I have a pretty debilitating auto-immune disease that, untreated, would "turn my spine into bamboo" to use the metaphor that my doctor used to explain it to me. Now that I'm getting older, my vision is starting to go. I've had better-than-20/20 vision for my entire life, and now that I have even just the slightest astigmatism (multiple optometrists questioned whether I actually needed glasses), 5 minutes of looking at a computer screen without my glasses gives me a headache. I have moderate tinnitus that is exacerbated by the white-noise machine that my wife can't sleep without. Both of my children have been hospitalized for significant amounts of time, requiring me to miss work and stay with them (not to mention the stress of having children with that level of healthcare needs).

I could go on for 5 more paragraphs.

None of these things were choices. All of them "happened to me" and they are all hard on their own.

I choose to take the medication that makes living in this body bearable. For the first 10ish years that was an I.V. infusion every 6 weeks. Then it was at-home injections. Now it's a daily pill. Next year it could be something else.

I choose to wear glasses, and take care of them.

I choose to sleep with earphones in so that I can listen to old movies while I drift off rather than slowly go insane from the ringing in my ears.

I choose to be grateful for the time that I have with my children, and to be grateful for the medical professionals who have helped them. I choose to be grateful that I am a parent in 2023, and not 1823.

But it's more than that

Not only do I choose to look at the bright side of the hard things that have happened to me, I choose which hard things I'm going to do while not letting my hardships hold me back.

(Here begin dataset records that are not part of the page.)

(* ===== verification/HotWaiter.v ===== *)
(** * Waiting for hot data (src/ledger/light/executor/waiter.go)

    [ChannelWaiter] holds a channel per jet and pulse, closed when the hot
    data of the jet came, and a channel per pulse, closed when the pulse is
    over.  Channels are numbers in the order they are made.  The locked parts
    of the methods are functions of the waiter; [Wait] is its locked part and
    a select.  The machine runs any number of threads through them. *)
From S2P Require Import Prelude Reference.

Definition ErrWaiterNotLocked : error := Errorf "unlocked waiter unlock attempt".
Definition ErrHotDataTimeout : error := Errorf "requests were abandoned due to hot-data timeout".

Record pulseWaiter : Type := mkPulseWaiter {
  jetWaiters : gmap Local nat;
  timeout : nat;
}.

Record ChannelWaiter : Type := mkWaiter {
  closedUntil : Z;
  waiters : gmap Z pulseWaiter;
  (** Channels made, and those of them that are closed. *)
  made : nat;
  shut : gset nat;
}.

Definition NewChannelWaiter : ChannelWaiter := mkWaiter 0 ∅ 0 ∅.

Definition make (w : ChannelWaiter) : ChannelWaiter * nat :=
  (mkWaiter (closedUntil w) (waiters w) (S (made w)) (shut w), made w).
Definition set_waiters (w : ChannelWaiter) (m : gmap Z pulseWaiter) : ChannelWaiter :=
  mkWaiter (closedUntil w) m (made w) (shut w).
Definition isClosed (w : ChannelWaiter) (c : nat) : bool := bool_decide (c ∈ shut w).
Definition close (w : ChannelWaiter) (c : nat) : go ChannelWaiter :=
  if isClosed w c then Panic "close of closed channel"
  else Ret (mkWaiter (closedUntil w) (waiters w) (made w) ({[c]} ∪ shut w)).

Body wants to turn to stone? In 2014 I got my skydiving license. I am a parachute rigger. I have 2 different skydiving instructional ratings and I have nearly 800 jumps. (By the way, if you're ever in south-eastern PA and want to make a jump, hit me up!)

I choose not only to make my living by making computers do my bidding, but to constantly follow my ambition to keep getting better at it. I choose to keep learning new things, and to keep teaching others what I've learned.

I chose to write a book because it sounded like a fun challenge.

I make fine furniture[1] from local hardwoods. I turn bowls on my lathe. I find joy in making things, and I choose not to be discouraged by the projects that end up in the burn pit.

Choose what motivates you

"Choose your hard" spikes on social media because it's pithy, and it works for a lot of people.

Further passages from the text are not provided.